Depuis la fin du mois de février, les sept centres de transplantation belges font face à l’inconnu et évitent d’opérer les personnes n’ayant pas un besoin immédiat de greffe. L’opération en tant que telle rend déjà le patient plus fragile. Au-delà de l’acte chirurgical, et afin d’éviter un potentiel rejet du greffon, les patients reçoivent un traitement immunosuppresseur. Ce dernier va alors « assommer » le système immunitaire du bénéficiaire. Et ce, à vie. Comme nous l’explique le professeur Wissing, « il existe très peu de données en ce qui concerne le risque que représente le Covid-19 pour des patients transplantés et immunodéprimés. » Ce manque de données concerne les milliers de personnes porteuses d’une greffe en Belgique. La littérature existante suggère tout de même, dans le cas où une personne transplantée attrape le Covid-19, un taux important de mortalité. « 15% de mortalité et une chance sur trois d’être hospitalisée, notamment en USI ». Ce dernier reste assez proche de celui constaté dans la population générale.

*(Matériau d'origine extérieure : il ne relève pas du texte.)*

(* ===== verification/Oid.v ===== *)
(** * OBJECT IDENTIFIERs on the wire (snmp_encoding.go)

    [encodeOID] and [decodeOID], their sub-identifier varints, and the two round
    trips between them: every OID the encoder can represent decodes to its own
    dotted form, and every octet string the decoder accepts is the encoding of
    what it decodes to, so an OID has exactly one accepted wire form. *)

From S2P Require Import Prelude GoStrings Ber.

Definition maxOIDSubIdentifier : Z := 0xFFFFFFFF.
Definition maxOIDBodyBytes : Z := 0xFFFF.

Definition legalOIDArcPair (first second : Z) : bool :=
  if (first <? 0) || (second <? 0) || (2 <? first) then false
  else if (first <? 2) && (39 <? second) then false
  else u64 (u64 40 * u64 first + u64 second) <=? maxOIDSubIdentifier.

(** [for temp > 0 { chunks = append(chunks, byte(temp&0x7f)); temp >>= 7 }];
    ten chunks hold any [int]. *)
Fixpoint chunk_loop (fuel : nat) (temp : Z) (chunks : bytes) : bytes :=
  match fuel with
  | O => chunks
  | S fuel' =>
      if 0 <? temp then chunk_loop fuel' (Z.shiftr temp 7) (chunks ++ [u8 (Z.land temp 0x7f)])
      else chunks
  end.

Definition encodeOIDComponent (value : Z) : bytes :=
  if value <? 0x80 then [u8 value] else
  match chunk_loop 10 value [] with
  | [] => []
  | c0 :: cs => map (fun c => Z.lor c 0x80) (rev cs) ++ [c0]
  end.

(** The degenerate encoding of anything the encoder cannot represent. *)
Definition degenerateOID : bytes := [ASN1_OID; 0x00].

(** The loop over [parts[2:]]; [None] is the degenerate return. *)
Fixpoint encode_components (parts : list bytes) : option bytes :=
  match parts with
  | [] => Some []
  | p :: ps =>
      let '(val, ok) := Atoi p in
      if negb ok || (val <? 0) || (maxOIDSubIdentifier <? val) then None
      else match encode_components ps with
           | Some tail => Some (encodeOIDComponent val ++ tail)
           | None => None
           end
  end.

Parmi les patients, la crainte de se faire contaminer est présente, avant et après la greffe. Depuis deux ans et demi, monsieur Nezeri, atteint d’une fibrose pulmonaire, est dans l’attente de deux poumons. « On m’a appelé une première fois début mars, mais j’ai refusé. A ce moment-là, je me sentais encore en forme et je ne me sentais pas prêt à vivre la transplantation. » Dans les jours qui suivent cet appel, la Belgique prend conscience de la gravité de la situation sanitaire, et bascule en lockdown. Depuis lors, la famille Nezeri vit en vase clos. Pour protéger leur père, les deux enfants de la famille, 15 et 12 ans, ne se rendent plus à l’école. L’aîné suit les cours 100% en visioconférence, par contre impossible pour l’école de mettre en place un tel suivi pour la cadette. C’est aux parents de s’improviser enseignants, d’assurer le suivi et d’éviter que les enfants ne décrochent. Il y a un mois et demi, fin octobre, le téléphone retentit une nouvelle fois. « Cette fois-ci, j’ai refusé par crainte du Covid. Je préfère attendre que la deuxième vague passe, malgré mon état. Je n’ose pas recevoir de greffe dans les conditions actuelles ».

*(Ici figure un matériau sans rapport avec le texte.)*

(** A number survives typing: the decimal string of an unsigned value that
    the declared type can hold is encoded under that type with contents whose
    value is the number; with no declared type it is the INTEGER of the number. *)
Theorem typed_value_number oid n :
  0 <= n < 2 ^ 64 ->
  let t := snmpTypeTag oid in
  (In t [ASN1_COUNTER32; ASN1_GAUGE32; ASN1_TIMETICKS] -> n < 2 ^ 32 ->
     exists body, encodeTypedValue oid (FormatUint n) = tlv t body /\ be_val 0 body = n) /\
  (t = ASN1_COUNTER64 ->
     exists body, encodeTypedValue oid (FormatUint n) = tlv t body /\ be_val 0 body = n) /\
  (t = 0 -> n <= MaxInt64 -> encodeTypedValue oid (FormatUint n) = encodeInteger n).
Proof.
  intros Hn t.
  assert (Hno : isSNMPExceptionValue (FormatUint n) = false).
  { destruct (FormatUint_spec n Hn) as (_ & Hd & _). unfold isSNMPExceptionValue, beq.
    rewrite !bool_decide_false; [done|..]; intros Heq; rewrite Heq in Hd; by inversion_clear Hd. }
  assert (He : encodeTypedValue oid (FormatUint n) = encodeTypedValueAtTag oid (FormatUint n) t).
  { unfold isSNMPExceptionValue in Hno. apply orb_false_iff in Hno as [H1 H2].
    unfold encodeTypedValue. by rewrite H1, H2. }
  rewrite He. clearbody t. unfold encodeTypedValueAtTag. split_and!.
  - intros Ht Hlt. rewrite ParseUint_FormatUint by lia.
    assert (Hb : ((t =? ASN1_COUNTER32) || (t =? ASN1_GAUGE32) || (t =? ASN1_TIMETICKS)) = true)
      by (cbn [In] in Ht; lia). rewrite Hb.
    do 3 (case_if; [subst; cbn [In] in Ht; exfalso; unfold ASN1_OCTET_STRING, ASN1_OBJECT_ID, ASN1_IPADDRESS, ASN1_COUNTER32, ASN1_GAUGE32, ASN1_TIMETICKS in Ht; lia|]).
    rewrite u32_small by lia. apply encodeUnsigned32_tlv. lia.
  - intros ->. cbn. rewrite ParseUint_FormatUint by lia. apply encodeCounter64_tlv. lia.
  - intros -> Hmax. cbn. by rewrite Atoi_FormatUint by lia.
Qed.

Les Nezeri se sentent oubliés dans cette crise, les soignants qui s’occupent d’eux et des autres ne diront pas le contraire. Pour le professeur Wissing, il s’agit d’une population peu prise en compte, que les pouvoirs publics devraient mieux protéger. « Notamment avec des masques FFP2, ou une vaccination précoce. » Par rapport au vaccin, la porte-parole du ministre de la Santé nous confirme que les personnes transplantées seront effectivement considérées comme groupe prioritaire pour la vaccination, de quoi apporter un brin d’optimisme. Le professeur Wissing insiste également sur la difficulté que les greffés rencontrent dans le monde du travail. « On fait parfois face à des employeurs qui nous empêchent de mettre nos malades à l’abri pendant cette épidémie, en leur mettant des bâtons dans les roues en ce qui concerne le télétravail notamment ».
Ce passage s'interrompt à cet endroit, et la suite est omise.